Co-Founder, Super Tan Bros; Founder, LeapVista
Tan’s public story is one of the clearest examples of the ecommerce operator as systems builder. Based in Singapore, he first became widely known alongside his brother Evan as one half of the Super Tan Brothers, a duo associated with high-volume dropshipping, Facebook advertising and ecommerce education. The early story was not a neat overnight success. Tan has described earlier startup losses, a shift into ecommerce and the experience of building from the unglamorous work of product research, customer support, supplier communication and operations.
That operating background is what makes his profile more interesting than the usual dropshipping headline. The revenue numbers attracted attention, but the deeper lesson in Tan’s career is that scale creates operational risk long before it creates stability. Business Insider’s profile of the Tan brothers described a move from a small home-based operation into a much larger ecommerce organisation, with particular emphasis on sustainable scaling, hiring and process discipline. Tan’s public advice repeatedly warns founders not to scale advertising before the basics of fulfilment, customer support, logistics and supplier capacity are strong enough to survive demand.
As the Super Tan Brothers became more visible, Tan expanded into education, community and founder training. Through Super Tan Bros, eCommerce Elites Mastermind and LeapVista, he positioned himself not only as an operator but as a mentor to ecommerce entrepreneurs who wanted to understand the practical realities behind rapid growth.
Tan’s distinction is that he speaks about ecommerce scale from both the advertising side and the operations side. Many growth stories celebrate a winning product or a high-performing Facebook campaign. Tan’s strongest material is more grounded: inventory, warehouse relationships, shipping, customer support, chargebacks, hiring and standard operating procedures.
That makes him valuable to performance marketers because he translates campaign success into company-building discipline. A store that cannot fulfil orders, support customers or manage supplier constraints will eventually collapse under its own growth. Tan’s work reminds founders that the back end of the business is not a boring detail; it is the infrastructure that allows front-end growth to keep compounding.
Tan appeared at Affiliate World as part of the ecommerce wave that brought dropshipping, Shopify growth and paid social into the centre of performance-marketing conversations. With Evan Tan, he shared a $2 million ecommerce case study, giving attendees a practical view into how the brothers approached product selection, paid traffic, scaling decisions and operational execution.

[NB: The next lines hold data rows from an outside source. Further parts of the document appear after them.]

Lemma load_rows_consistent rows m :
  valid_rows rows → consistent m →
  (∀ e, e ∈ omap (λ row, Lookup row.1.1) rows → e ∈ ranked → standing_of m e = 0) →
  consistent (for_each rows (load_row sFactionStore raceMask classMask playerLoading) m).2.
Proof.
  revert m. induction rows as [|[[f s] flags] rows IH]; intros m [Hn Hall] Hm H0; [done|].
  cbn [for_each]. apply Forall_cons in Hall as [Hs Hall]. simpl in Hn, H0, Hs.
  assert (∀ m1, consistent m1 →
    (∀ e, e ∈ omap (λ row, Lookup row.1.1) rows → e ∈ ranked → standing_of m1 e = 0) →
    (load_row sFactionStore raceMask classMask playerLoading (f, s, flags) m).2 = m1 →
    consistent ((load_row sFactionStore raceMask classMask playerLoading (f, s, flags);;
      for_each rows (load_row sFactionStore raceMask classMask playerLoading)) m).2) as Hrest.
  { intros m1 Hm1 Hz E. unfold mbind, prog_bind.
    destruct (load_row _ _ _ _ (f, s, flags) m) as [[[]|err] m1']; simpl in E; subst m1'; [|done].
    apply IH; [|done|done]. split; [|done].
    destruct (Lookup f); [by apply NoDup_cons in Hn as [_ ?]|done]. }
  destruct (Lookup f) as [e|] eqn:El.
  - apply NoDup_cons in Hn as [Hnew Hn]. destruct (Z.le_gt_cases 0 (reputationListID e)) as [Hpos|Hneg].
    + pose proof (lookup_ranked f e El Hpos) as He.
      destruct (load_row_keeps f s flags e m) as (Hc & _ & Ho); try done.
      { apply H0; [by left|done]. } { by apply Hs. }
      eapply Hrest; [exact Hc| |done]. intros e' He' Hr. rewrite Ho; [apply H0; [by right|done]|done|].
      by intros ->.
    + apply (Hrest m); [done| |].
      * intros e' He' Hr. apply H0; [by right|done].
      * unfold load_row. rewrite El. by rewrite (proj2 (Z.leb_gt _ _)) by lia.
  - apply (Hrest m); [done|done|]. unfold load_row. by rewrite El.
Qed.

Lemma LoadFromDB_consistent result m :
  valid_rows (default [] result) →
  consistent (LoadFromDB sFactionStore raceMask classMask playerLoading result m).2.
Proof.
  intros Hv. unfold LoadFromDB. destruct (Initialize_run m) as (m1 & E & _ & Hc & H0 & _).
  erewrite bind_ret_run by exact E. destruct result as [rows|]; [|done].
  apply load_rows_consistent; [done|done|]. intros e _ _. apply H0.
Qed.

End Facts.

(** ** Packets *)

Lemma packet_writes p bs :
  writes p bs → Z.of_nat (length bs) < 10000000 →
  packet p = mkBuffer 0 (Z.of_nat (length bs)) bs.
Proof. intros Hp Hl. unfold packet. by rewrite Hp. Qed.

Definition pairs_bytes (l : list (Z * Z)) : list Z :=
  l ≫= λ '(a, b), le_bytes 4 a ++ le_bytes 4 b.

Lemma length_pairs_bytes l : length (pairs_bytes l) = (8 * length l)%nat.
Proof.
  induction l as [|[a b] l IH]; [done|]. unfold pairs_bytes in *. cbn [mbind list_bind].
  rewrite !length_app, !length_le_bytes, IH. simpl. lia.
Qed.

Lemma put_pairs_writes l : writes (put_pairs l) (pairs_bytes l).
Proof.
  induction l as [|[a b] l IH]; [apply writes_nil|]. cbn [put_pairs].
  unfold pairs_bytes. cbn [mbind list_bind]. rewrite <- app_assoc.
  apply writes_seq; [apply append_writes|]. apply writes_seq; [apply append_writes|exact IH].
Qed.

(** An overwrite of bytes already in the buffer. *)
Lemma put_run n pos v r w bs1 old bs2 :
  length old = n → Z.of_nat (length bs1) = pos → pos + Z.of_nat n < 2 ^ 63 →
  put n pos v (mkBuffer r w (bs1 ++ old ++ bs2)) = (Ret tt, mkBuffer r w (bs1 ++ le_bytes n v ++ bs2)).
Proof.
  intros <- <- Hlt. unfold put, put_bytes, ByteBuffer.size. rewrite length_le_bytes. simpl.
  rewrite uwrap_small by (unfold in_u; lia). rewrite !length_app. decide_cmp.
  do 3 f_equal. unfold splice. rewrite length_le_bytes, Nat2Z.id, take_app_length.
  do 2 f_equal. rewrite app_assoc. by rewrite drop_app_length' by (rewrite length_app; done).
Qed.
(* ===== verification/Channel.v ===== *)
(** * Channel: src/src/server/game/Chat/Channels/Channel.h, .cpp

    A chat channel: its members and their flags, its owner, password and ban list, the
    commands of the members, the packets they cause and what is saved. *)

From Stdlib Require Import ZArith Lia.
From S2P Require Import Prelude ByteBuffer Guid Util.
Local Open Scope Z_scope.

Definition CHAT_JOINED_NOTICE : Z := 0x00.
Definition CHAT_LEFT_NOTICE : Z := 0x01.
Definition CHAT_YOU_JOINED_NOTICE : Z := 0x02.
Definition CHAT_YOU_LEFT_NOTICE : Z := 0x03.
Definition CHAT_WRONG_PASSWORD_NOTICE : Z := 0x04.
Definition CHAT_NOT_MEMBER_NOTICE : Z := 0x05.
Definition CHAT_NOT_MODERATOR_NOTICE : Z := 0x06.
Definition CHAT_PASSWORD_CHANGED_NOTICE : Z := 0x07.
Definition CHAT_OWNER_CHANGED_NOTICE : Z := 0x08.
Definition CHAT_PLAYER_NOT_FOUND_NOTICE : Z := 0x09.
Definition CHAT_NOT_OWNER_NOTICE : Z := 0x0A.
Definition CHAT_CHANNEL_OWNER_NOTICE : Z := 0x0B.
Definition CHAT_MODE_CHANGE_NOTICE : Z := 0x0C.
Definition CHAT_ANNOUNCEMENTS_ON_NOTICE : Z := 0x0D.
Definition CHAT_ANNOUNCEMENTS_OFF_NOTICE : Z := 0x0E.
Definition CHAT_MUTED_NOTICE : Z := 0x11.
Definition CHAT_PLAYER_KICKED_NOTICE : Z := 0x12.
Definition CHAT_BANNED_NOTICE : Z := 0x13.
Definition CHAT_PLAYER_BANNED_NOTICE : Z := 0x14.
Definition CHAT_PLAYER_UNBANNED_NOTICE : Z := 0x15.
Definition CHAT_PLAYER_NOT_BANNED_NOTICE : Z := 0x16.
Definition CHAT_PLAYER_ALREADY_MEMBER_NOTICE : Z := 0x17.
Definition CHAT_INVITE_NOTICE : Z := 0x18.
Definition CHAT_INVITE_WRONG_FACTION_NOTICE : Z := 0x19.
Definition CHAT_WRONG_FACTION_NOTICE : Z := 0x1A.
Definition CHAT_INVALID_NAME_NOTICE : Z := 0x1B.
Definition CHAT_NOT_MODERATED_NOTICE : Z := 0x1C.
Definition CHAT_PLAYER_INVITED_NOTICE : Z := 0x1D.
Definition CHAT_PLAYER_INVITE_BANNED_NOTICE : Z := 0x1E.
Definition CHAT_THROTTLED_NOTICE : Z := 0x1F.
Definition CHAT_NOT_IN_AREA_NOTICE : Z := 0x20.
Definition CHAT_NOT_IN_LFG_NOTICE : Z := 0x21.
Definition CHAT_VOICE_ON_NOTICE : Z := 0x22.
Definition CHAT_VOICE_OFF_NOTICE : Z := 0x23.
#[export] Instance ko_UnBan E g n : KeepsOwner (UnBan E g n).
Proof.
  unfold UnBan. apply ko_as_moderator, ko_bind; [apply _|intros c].
  destruct (FindPlayerByName E n) as [[bad ?]|]; [|apply _]. apply ko_if; [apply _|].
  apply ko_bind; [by apply ko_upd|intros _; apply _].
Qed.

#[export] Instance ko_Password E p pass : KeepsOwner (Password E p pass).
Proof. unfold Password. apply ko_as_moderator, ko_bind; [by apply ko_upd|intros _; apply _]. Qed.

#[export] Instance ko_Announce E p : KeepsOwner (Announce E p).
Proof. unfold Announce. apply ko_as_moderator, ko_bind; [by apply ko_upd|intros _; apply _]. Qed.

#[export] Instance ko_SetMode E p n m s : KeepsOwner (SetMode E p n m s).
Proof.
  unfold SetMode. case_match; [|apply _]. apply ko_as_moderator, ko_bind; [apply _|intros c].
  destruct (FindPlayerByName E n) as [[newp np]|]; [|apply _]. repeat (apply ko_if; [apply _|]). apply _.
Qed.

#[export] Instance ko_SetOwner_name E p n : KeepsOwner (SetOwner_name E p n).
Proof.
  unfold SetOwner_name. case_match; [|apply _]. apply ko_bind; [apply _|intros c].
  repeat (apply ko_if; [apply _|]). destruct (FindPlayerByName E n) as [[? ?]|]; apply _.
Qed.

#[export] Instance quiet_SendWhoOwner E p : Quiet (SendWhoOwner E p).
Proof. unfold SendWhoOwner. apply _. Qed.
#[export] Instance quiet_List E p v : Quiet (List_ E p v).
Proof. unfold List_. apply _. Qed.
#[export] Instance quiet_Invite E p n : Quiet (Invite E p n).
Proof.
  unfold Invite. apply quiet_get. intros c. apply quiet_if; [apply _|].
  destruct (FindPlayerByName E n) as [[? ?]|]; [|apply _]. apply quiet_if; [apply _|].
  case_match; apply _.
Qed.

#[export] Instance ko_Say E p what lang : KeepsOwner (Say E p what lang).
Proof. unfold Say. case_match; apply _. Qed.

(** ** Commands *)

(** What the client handlers and the player's clean-up call. *)
Inductive command :=
| CmdJoin (p : Z) (pass : list Z) | CmdLeave (p : Z) (send : bool)
| CmdKickOrBan (p : Z) (badname : list Z) (ban : bool) | CmdUnBan (p : Z) (badname : list Z)
| CmdPassword (p : Z) (pass : list Z) | CmdSetMode (p : Z) (name : list Z) (mod_ set : bool)
| CmdSetOwner (p : Z) (newname : list Z) | CmdSendWhoOwner (p : Z)
| CmdList (p : Z) (viewer : Online) | CmdAnnounce (p : Z)
| CmdSay (p : Z) (what : option (list Z)) (lang : Z) | CmdInvite (p : Z) (newname : list Z).

Definition run_command (E : Env) (this : Z) (c : command) : cp unit :=
  match c with
  | CmdJoin p pass => Join E this p pass
  | CmdLeave p send => Leave E this p send
  | CmdKickOrBan p n ban => KickOrBan E this p n ban
  | CmdUnBan p n => UnBan E p n
  | CmdPassword p pass => Password E p pass
  | CmdSetMode p n m s => SetMode E p n m s
  | CmdSetOwner p n => SetOwner_name E p n
  | CmdSendWhoOwner p => SendWhoOwner E p
  | CmdList p v => List_ E p v
  | CmdAnnounce p => Announce E p
  | CmdSay p what lang => Say E p what lang
  | CmdInvite p n => Invite E p n
  end.

Definition actor (c : command) : Z :=
  match c with
  | CmdJoin p _ | CmdLeave p _ | CmdKickOrBan p _ _ | CmdUnBan p _ | CmdPassword p _
  | CmdSetMode p _ _ _ | CmdSetOwner p _ | CmdSendWhoOwner p | CmdList p _ | CmdAnnounce p
  | CmdSay p _ _ | CmdInvite p _ => p
  end.

#[export] Instance ko_command E this c : KeepsOwner (run_command E this c).
Proof. destruct c; cbn [run_command]; apply _. Qed.
#[export] Instance gr_ret {A} (a : A) : Grows (mret a).
Proof. intros w. by exists a, w. Qed.
#[export] Instance gr_get {A} (f : Channel → A) : Grows (get f).
Proof. intros w. by eexists _, w. Qed.
#[export] Instance gr_quiet p : Quiet p → Grows p.
Proof. intros Hp w. destruct (Hp w) as [es ->]. by eexists _, _. Qed.
#[export] Instance gr_bind {A B} (p : cp A) (k : A → cp B) :
  Grows p → (∀ a, Grows (k a)) → Grows (p ≫= k).
Proof.
  intros Hp Hk w. destruct (Hp w) as (a & w1 & E1 & G1). destruct (Hk a w1) as (b & w2 & E2 & G2).
  exists b, w2. erewrite bind_ret_run by exact E1. split; [done|by etrans].
Qed.
#[export] Instance gr_if {A} (b : bool) (p q : cp A) : Grows p → Grows q → Grows (if b then p else q).
Proof. by destruct b. Qed.

Lemma gr_upd (f : Channel → Channel) :
  (∀ c, m_name (f c) = m_name c) → (∀ c, m_channelId (f c) = m_channelId c) →
  (∀ c, dom (players c) ⊆ dom (players (f c))) → Grows (upd f).
Proof. intros Hn Hi Hd w. eexists _, _. split; [done|]. split_and!; simpl; auto. Qed.

#[export] Instance gr_at_player p : Grows (at_player p).
Proof.
  unfold at_player. apply gr_bind; [apply _|]. intros [i|]; [apply _|].
  apply gr_bind; [|intros _; apply _]. apply gr_upd; [done..|]. intros c. simpl. rewrite dom_insert_L. set_solver.
Qed.
#[export] Instance gr_on_player p g : Grows (on_player p g).
Proof.
  intros w. rewrite on_player_run. eexists _, _. split; [done|]. split_and!; [done..|].
  simpl. rewrite dom_insert_L. set_solver.
Qed.

Lemma dom_owner_set g c :
  dom (players (owner_set g c)) = if g =? 0 then dom (players c) else {[g]} ∪ dom (players c).
Proof.
  unfold owner_set. set (c1 := if negb (m_ownerGUID c =? 0) then _ else c).
  assert (dom (players c1) = dom (players c)) as E.
  { subst c1. case_match; [|done]. simpl. by rewrite dom_alter_L. }
  destruct (g =? 0); simpl; [done|]. rewrite !dom_insert_L, E. set_solver.
Qed.

#[export] Instance gr_SetOwner E g b : Grows (SetOwner E g b).
Proof.
  intros w. destruct (SetOwner_run E g b w) as [es ->]. eexists _, _. split; [done|].
  split_and!; simpl; [| |done|rewrite dom_owner_set; case_match; set_solver];
    unfold owner_set; by repeat case_match.
Qed.
#[export] Instance gr_SetModerator E p b : Grows (SetModerator E p b).
Proof. unfold SetModerator. apply _. Qed.
#[export] Instance gr_SetMute E p b : Grows (SetMute E p b).
Proof. unfold SetMute. apply _. Qed.
#[export] Instance gr_as_moderator E p sec body : Grows body → Grows (as_moderator E p sec body).
Proof. intros Hb. unfold as_moderator. apply _. Qed.
#[export] Instance gr_UnBan E g n : Grows (UnBan E g n).
Proof.
  unfold UnBan. apply gr_as_moderator, gr_bind; [apply _|intros c].
  destruct (FindPlayerByName E n) as [[bad ?]|]; [|apply _]. apply gr_if; [apply _|].
  apply gr_bind; [by apply gr_upd|intros _; apply _].
Qed.
#[export] Instance gr_Password E p pass : Grows (Password E p pass).
Proof. unfold Password. apply gr_as_moderator, gr_bind; [by apply gr_upd|intros _; apply _]. Qed.
#[export] Instance gr_Announce E p : Grows (Announce E p).
Proof. unfold Announce. apply gr_as_moderator, gr_bind; [by apply gr_upd|intros _; apply _]. Qed.
#[export] Instance gr_SetMode E p n m s : Grows (SetMode E p n m s).
Proof.
  unfold SetMode. case_match; [|apply _]. apply gr_as_moderator, gr_bind; [apply _|intros c].
  destruct (FindPlayerByName E n) as [[newp np]|]; [|apply _]. repeat (apply gr_if; [apply _|]). apply _.
Qed.
#[export] Instance gr_SetOwner_name E p n : Grows (SetOwner_name E p n).
Proof.
  unfold SetOwner_name. case_match; [|apply _]. apply gr_bind; [apply _|intros c].
  repeat (apply gr_if; [apply _|]). destruct (FindPlayerByName E n) as [[? ?]|]; apply _.
Qed.

(** ** Commands that keep the lists inside the member map *)

(** Whoever lists the channel is a member of it. *)
Definition linked (this : Z) (w : World) : Prop :=
  ∀ q, this ∈ list_of (m_channels w) q → q ∈ dom (players (chan w)).

Definition nodups (l : gmap Z (list Z)) : Prop := ∀ q, NoDup (list_of l q).

Definition tracked (this : Z) (w w' : World) : Prop :=
  m_name (chan w') = m_name (chan w) ∧ linked this w' ∧ nodups (m_channels w') ∧
  ∀ q ch, ch ≠ this → ch ∈ list_of (m_channels w') q → ch ∈ list_of (m_channels w) q.

Definition Tracks (this : Z) (p : cp unit) (w : World) : Prop :=
  ∃ w', p w = (Ret tt, w') ∧ tracked this w w'.

Definition fit (this : Z) (w : World) : Prop := linked this w ∧ nodups (m_channels w).

Lemma grows_tracked this w w' : fit this w → grows w w' → tracked this w w'.
Proof.
  intros [Hl Hn] ([N _] & L & D). split_and!; [done| |by rewrite L|by rewrite L].
  intros q. rewrite L. intros Hq. by apply D, Hl.
Qed.

Lemma tracks_grows this p w : Grows p → fit this w → Tracks this p w.
Proof.
  intros Hp Hw. destruct (Hp w) as ([] & w' & E & G). exists w'. split; [done|by apply grows_tracked].
Qed.

Lemma tracked_grows this w w1 w2 : tracked this w w1 → grows w1 w2 → tracked this w w2.
Proof.
  intros (N1 & K1 & D1 & S1) G. assert (tracked this w1 w2) as (N2 & K2 & D2 & S2).
  { by apply grows_tracked. }
  split_and!; [congruence|done..|]. auto.
Qed.

(** Code before and after that removes no member. *)
Lemma tracks_after {A} this (p : cp A) k w :
  Grows p → fit this w → (∀ a w1, grows w w1 → fit this w1 → Tracks this (k a) w1) → Tracks this (p ≫= k) w.
Proof.
  intros Hp Hw Hk. destruct (Hp w) as (a & w1 & E & G).
  assert (tracked this w w1) as (N1 & K1 & D1 & S1) by by apply grows_tracked.
  destruct (Hk a w1 G) as (w2 & E2 & N2 & K2 & D2 & S2); [done|].
  exists w2. erewrite bind_ret_run by exact E. split; [done|]. split_and!; [congruence|done..|].
  intros q ch Hch Hin. auto.
Qed.

Lemma tracks_before this p q w w1 :
  p w = (Ret tt, w1) → tracked this w w1 → Grows q → Tracks this (p;; q) w.
Proof.
  intros E T Hq. destruct (Hq w1) as ([] & w2 & E2 & G). exists w2.
  erewrite bind_ret_run by exact E. split; [done|by eapply tracked_grows].
Qed.

(** The three steps that touch a list: a player enters its channel in its list and is
    inserted, is erased after the list forgot the channel, or before. *)
Definition enter (this p : Z) (listed : bool) (w : World) : World :=
  let l := m_channels w in
  mkWorld (with_players (<[p := mkInfo p 0]> (players (chan w))) (chan w))
    (if listed then <[p := list_of l p ++ [this]]> l else l) (effects w).

Definition forget (this p : Z) (l : gmap Z (list Z)) : gmap Z (list Z) :=
  <[p := filter (λ c, c ≠ this) (list_of l p)]> l.

Lemma tracked_enter this p b w :
  fit this w → p ∉ dom (players (chan w)) → tracked this w (enter this p b w).
Proof.
  intros [Hl Hn] Hp. assert (∀ q, this ∈ list_of (m_channels w) q → q ≠ p) as Hne.
  { intros q Hq ->. by apply Hp, Hl. }
  split_and!; [done|intros q|intros q|intros q ch Hch]; simpl; destruct b;
    rewrite ?dom_insert_L, ?list_of_insert; try case_decide as Hq; subst; try apply Hn; try set_solver.
  apply NoDup_app. split_and!; [apply Hn| |apply NoDup_singleton]. set_solver.
Qed.

Lemma elem_of_forget this p l q ch :
  ch ∈ list_of (forget this p l) q ↔ ch ∈ list_of l q ∧ (q = p → ch ≠ this).
Proof.
  unfold forget. rewrite list_of_insert. case_decide as E; [subst|set_solver].
  rewrite list_elem_of_filter. set_solver.
Qed.

Lemma nodups_forget this p l : nodups l → nodups (forget this p l).
Proof.
  intros Hn q. unfold forget. rewrite list_of_insert. case_decide; [|done]. by apply NoDup_filter.
Qed.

His later Affiliate World presence reflected the continued relevance of that ecommerce playbook. By the time he appeared at AW Asia 2022, the audience had become more sophisticated about the difference between short-term store revenue and durable ecommerce operations. Tan’s message fit that evolution: growth works best when founders slow down enough to make the underlying system stronger.
Tan’s Affiliate World material mattered because many attendees were chasing the same dream: find a winning product, launch ads, scale fast and turn a small store into a meaningful business. His story validated the ambition while adding a necessary warning. Scaling too early can expose every weakness in supplier capacity, logistics, support and payment processing.
For ecommerce affiliates and advertisers, that lesson is valuable because performance marketing often rewards speed. Tan’s perspective adds a counterweight: move fast, but build processes before volume overwhelms you. The result is a more mature view of ecommerce entrepreneurship, where media buying is one part of a much larger operating machine.
Tan’s influence has continued through education, masterminds and public content aimed at ecommerce founders. His evolution mirrors the wider development of the dropshipping market itself. What began for many entrepreneurs as a quick-start model has increasingly become a gateway into brand building, operations, team management and product ownership.
Tan’s career stands out because he has been willing to talk about the parts of scale that are less glamorous but more decisive. That gives his story credibility for operators who already know that a profitable campaign is only the beginning. The harder and more valuable work is building a business that can keep its promises after the ads start working.